Cancer-Testis Antigens as Clinical and Prognostic Biomarkers in Gastric Adenocarcinoma: Integration of Differential Expression, Clinical Associations, Survival, and Co-Expression Networks

Gastric adenocarcinoma (GAC) remains one of the leading causes of cancer-related mortality, characterized by marked molecular and clinical heterogeneity, which underscores the need for robust biomarkers. In this study, we aimed to evaluate the role of cancer-testis antigens (CTAs) in GAC through integrated analyses of differential expression, clinical associations, survival impact, and gene co-expression networks. The cohort included 156 patients with complete clinical data, comprising a total of 362 tissue samples (tumor, peritumoral, and metaplastic). We identified 541 differentially expressed genes, of which 49 corresponded to previously described CTAs.
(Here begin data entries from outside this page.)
(* ===== verification/Mcp.v ===== *)
(** * Mcp: the Model Context Protocol client, tool adapter and server

    [src/modules/mcp]: types.go, jsonrpc.go, transport.go, client.go, adapter.go, server.go.  JSON
    values are a type of the model; their text, HTTP, processes and the tools themselves are arguments.
    A connection is the requests sent so far, and what answers them a function of those. *)
From S2P Require Import Prelude GoStr GoText.
From S2P Require AgentSession.
Local Open Scope go_scope.
Local Open Scope Z_scope.

(** ** JSON values and messages *)

(** A decoded [any]: an object's fields in the order of the text, the last of a name counting. *)
Inductive json := JNull | JBool (b : bool) | JNum (text : string) | JStr (s : string) | JArr (l : list json)
  | JObj (l : list (string * json)).
Fixpoint field (k : string) (l : list (string * json)) : option json :=
  match l with
  | [] => None
  | (k', v) :: l => match field k l with Some w => Some w | None => if decide (k' = k) then Some v else None end
  end.

(* [modules/mcp/types.go:JSONRPCRequest] *)
Record JSONRPCRequest := { Method : string; Params : option json; rq_ID : Z }.
(* [modules/mcp/types.go:JSONRPCError] *)
Record JSONRPCError := { Code : Z; e_Message : string }.
(* [modules/mcp/types.go:JSONRPCResponse] *)
Record JSONRPCResponse := { Result_ : option json; Error_ : option JSONRPCError; rs_ID : Z }.
(* [modules/mcp/types.go:MCPToolDef] *)
Record MCPToolDef := { t_Name : string; t_Description : string; InputSchema : list (string * json) }.
(* [modules/mcp/types.go:ContentBlock] *)
Record ContentBlock := { b_Type : string; Text : string }.
(* [modules/mcp/types.go:ToolCallResult] *)
Record ToolCallResult := { Content : list ContentBlock; IsError : bool }.
(* [modules/mcp/types.go:ServerConfig] *)
Record ServerConfig := {
  s_Name : string; Command : string; Args : list string; URL : string; Transport_ : string; Env : gmap string string; Scope : string;
}.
Between GAC and peritumoral tissues, 14 CTAs exhibited significant differential expression, with MAGEA3, MAGEA6, GOLGA6L1, and MAGEA2 among the most highly expressed in tumors. Relevant associations were observed between the expression of MAGEA3, MAGEA6, POTEF, and CTCFL with TNM staging, as well as IGF2BP1, DAZ1/3/4, YBX2, and PCDHA4 in relation to variables such as tumor depth, metastasis, and TCGA subtypes. Survival analysis demonstrated that high expression of IGF2BP1, CTCFL, CT45A5, and LIN28B was strongly associated with worse prognosis (HR > 2.7), whereas SYCE1L, PIK3R3, and ZNF683 showed a protective effect. The co-expression network revealed five main clusters, highlighting germline-related modules (MAGEA, DAZ, CSAG), adhesion and transcriptional regulation (YBX2, POTEF, PCDHA, TAF1L), and immune-related genes (IRAK3, CXCR1, PIK3R3), evidencing functional integration between proliferation, adhesion, and immune microenvironment modulation. Collectively, these findings reinforce CTAs as potential clinical and prognostic biomarkers in GAC, with direct implications for risk stratification and the development of personalized therapeutic strategies.